# What this task involves:
Go through the data and report each line that holds the string "encoding".

# Provided records:
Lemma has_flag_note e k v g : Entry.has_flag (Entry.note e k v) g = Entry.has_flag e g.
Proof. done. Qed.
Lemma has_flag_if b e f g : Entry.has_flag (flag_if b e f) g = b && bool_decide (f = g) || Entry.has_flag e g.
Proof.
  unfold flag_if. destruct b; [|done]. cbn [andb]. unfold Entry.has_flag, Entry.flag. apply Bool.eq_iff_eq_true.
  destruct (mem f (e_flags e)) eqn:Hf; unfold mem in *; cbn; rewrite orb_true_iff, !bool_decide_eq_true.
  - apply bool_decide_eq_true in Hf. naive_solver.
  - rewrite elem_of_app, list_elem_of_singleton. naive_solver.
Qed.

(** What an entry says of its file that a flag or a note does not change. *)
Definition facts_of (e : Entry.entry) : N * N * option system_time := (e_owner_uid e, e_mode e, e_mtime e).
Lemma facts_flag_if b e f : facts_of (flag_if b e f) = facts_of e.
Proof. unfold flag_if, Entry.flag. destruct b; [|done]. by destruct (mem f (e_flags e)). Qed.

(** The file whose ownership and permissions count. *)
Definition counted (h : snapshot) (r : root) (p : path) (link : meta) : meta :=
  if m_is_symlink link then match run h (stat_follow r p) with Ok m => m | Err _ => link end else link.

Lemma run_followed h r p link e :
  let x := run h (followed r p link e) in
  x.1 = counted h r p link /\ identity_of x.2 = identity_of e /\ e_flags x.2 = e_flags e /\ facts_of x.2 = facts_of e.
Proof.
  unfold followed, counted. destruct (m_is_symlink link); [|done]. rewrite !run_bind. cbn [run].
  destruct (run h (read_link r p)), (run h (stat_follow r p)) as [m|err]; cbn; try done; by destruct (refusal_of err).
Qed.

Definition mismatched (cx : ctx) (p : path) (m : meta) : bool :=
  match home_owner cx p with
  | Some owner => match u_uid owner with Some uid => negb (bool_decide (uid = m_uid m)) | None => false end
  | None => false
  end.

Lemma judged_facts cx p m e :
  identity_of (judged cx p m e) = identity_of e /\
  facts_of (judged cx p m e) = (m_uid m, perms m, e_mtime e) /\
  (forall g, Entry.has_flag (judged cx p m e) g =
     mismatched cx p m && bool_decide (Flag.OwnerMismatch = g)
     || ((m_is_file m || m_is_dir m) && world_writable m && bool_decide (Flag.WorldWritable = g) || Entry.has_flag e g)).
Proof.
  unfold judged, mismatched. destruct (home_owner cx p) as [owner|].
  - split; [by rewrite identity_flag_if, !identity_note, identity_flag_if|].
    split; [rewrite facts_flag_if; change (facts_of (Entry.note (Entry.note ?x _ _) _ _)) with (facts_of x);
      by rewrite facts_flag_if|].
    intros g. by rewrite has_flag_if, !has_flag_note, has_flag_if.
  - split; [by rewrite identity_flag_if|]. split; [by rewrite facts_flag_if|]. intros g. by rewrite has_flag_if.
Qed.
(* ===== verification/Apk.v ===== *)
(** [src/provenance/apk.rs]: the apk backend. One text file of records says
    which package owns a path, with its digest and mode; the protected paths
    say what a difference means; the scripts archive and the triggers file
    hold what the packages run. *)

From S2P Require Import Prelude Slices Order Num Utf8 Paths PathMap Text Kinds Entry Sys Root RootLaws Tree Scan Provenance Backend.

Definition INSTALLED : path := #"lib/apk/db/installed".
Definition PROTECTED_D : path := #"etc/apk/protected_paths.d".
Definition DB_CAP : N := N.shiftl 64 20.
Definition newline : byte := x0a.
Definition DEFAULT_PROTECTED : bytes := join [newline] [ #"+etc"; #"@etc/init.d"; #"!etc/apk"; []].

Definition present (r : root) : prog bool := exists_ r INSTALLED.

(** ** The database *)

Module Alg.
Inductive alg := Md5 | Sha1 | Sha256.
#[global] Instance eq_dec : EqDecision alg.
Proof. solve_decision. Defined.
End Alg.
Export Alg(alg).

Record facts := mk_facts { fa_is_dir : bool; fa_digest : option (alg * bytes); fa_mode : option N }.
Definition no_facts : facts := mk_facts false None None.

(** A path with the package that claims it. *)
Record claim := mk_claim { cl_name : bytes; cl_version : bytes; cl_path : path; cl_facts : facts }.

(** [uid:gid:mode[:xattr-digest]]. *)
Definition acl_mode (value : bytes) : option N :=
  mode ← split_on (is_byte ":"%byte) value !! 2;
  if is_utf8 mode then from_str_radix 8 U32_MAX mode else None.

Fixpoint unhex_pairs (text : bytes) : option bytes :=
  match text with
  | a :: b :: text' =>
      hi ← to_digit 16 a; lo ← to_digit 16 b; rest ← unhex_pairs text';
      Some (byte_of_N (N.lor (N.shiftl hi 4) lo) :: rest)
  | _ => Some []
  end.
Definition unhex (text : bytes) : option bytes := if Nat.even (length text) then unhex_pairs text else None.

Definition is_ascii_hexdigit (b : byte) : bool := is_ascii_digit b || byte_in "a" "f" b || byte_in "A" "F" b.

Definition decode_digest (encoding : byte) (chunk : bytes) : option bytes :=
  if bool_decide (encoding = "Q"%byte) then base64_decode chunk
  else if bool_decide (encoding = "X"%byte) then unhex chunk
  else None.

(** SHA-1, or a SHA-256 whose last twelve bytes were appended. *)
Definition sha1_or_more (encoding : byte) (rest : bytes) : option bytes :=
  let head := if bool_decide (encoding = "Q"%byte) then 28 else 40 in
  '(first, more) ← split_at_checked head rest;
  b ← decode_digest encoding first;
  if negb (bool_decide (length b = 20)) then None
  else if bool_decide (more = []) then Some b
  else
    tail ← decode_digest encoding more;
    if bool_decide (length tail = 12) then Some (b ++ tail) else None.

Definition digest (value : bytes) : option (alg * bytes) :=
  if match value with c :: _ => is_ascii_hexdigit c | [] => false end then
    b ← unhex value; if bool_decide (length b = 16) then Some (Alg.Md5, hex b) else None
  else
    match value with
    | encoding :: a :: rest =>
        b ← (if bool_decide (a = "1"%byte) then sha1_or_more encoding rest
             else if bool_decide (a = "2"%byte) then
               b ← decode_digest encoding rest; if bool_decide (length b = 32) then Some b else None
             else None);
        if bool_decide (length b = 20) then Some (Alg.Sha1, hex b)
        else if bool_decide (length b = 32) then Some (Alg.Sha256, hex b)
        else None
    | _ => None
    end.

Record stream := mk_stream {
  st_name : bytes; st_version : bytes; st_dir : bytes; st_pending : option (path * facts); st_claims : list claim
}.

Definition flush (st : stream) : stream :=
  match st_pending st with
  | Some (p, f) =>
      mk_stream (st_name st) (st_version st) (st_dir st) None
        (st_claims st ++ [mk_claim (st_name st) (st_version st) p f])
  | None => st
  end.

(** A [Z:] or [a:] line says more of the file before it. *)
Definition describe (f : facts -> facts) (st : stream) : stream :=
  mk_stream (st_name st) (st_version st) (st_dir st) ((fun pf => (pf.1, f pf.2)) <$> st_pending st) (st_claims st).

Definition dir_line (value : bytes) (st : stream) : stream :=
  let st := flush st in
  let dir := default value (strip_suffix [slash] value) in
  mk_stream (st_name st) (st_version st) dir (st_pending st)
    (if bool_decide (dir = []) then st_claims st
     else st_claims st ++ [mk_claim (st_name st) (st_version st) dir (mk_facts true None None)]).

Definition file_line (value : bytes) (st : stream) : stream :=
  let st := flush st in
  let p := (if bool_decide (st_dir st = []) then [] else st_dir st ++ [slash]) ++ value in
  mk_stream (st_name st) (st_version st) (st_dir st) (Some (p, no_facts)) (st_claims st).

# Exercise solution:
Definition decode_digest (encoding : byte) (chunk : bytes) : option bytes :=
  if bool_decide (encoding = "Q"%byte) then base64_decode chunk
  else if bool_decide (encoding = "X"%byte) then unhex chunk
Definition sha1_or_more (encoding : byte) (rest : bytes) : option bytes :=
  let head := if bool_decide (encoding = "Q"%byte) then 28 else 40 in
  b ← decode_digest encoding first;
    tail ← decode_digest encoding more;
    | encoding :: a :: rest =>
        b ← (if bool_decide (a = "1"%byte) then sha1_or_more encoding rest
               b ← decode_digest encoding rest; if bool_decide (length b = 32) then Some b else None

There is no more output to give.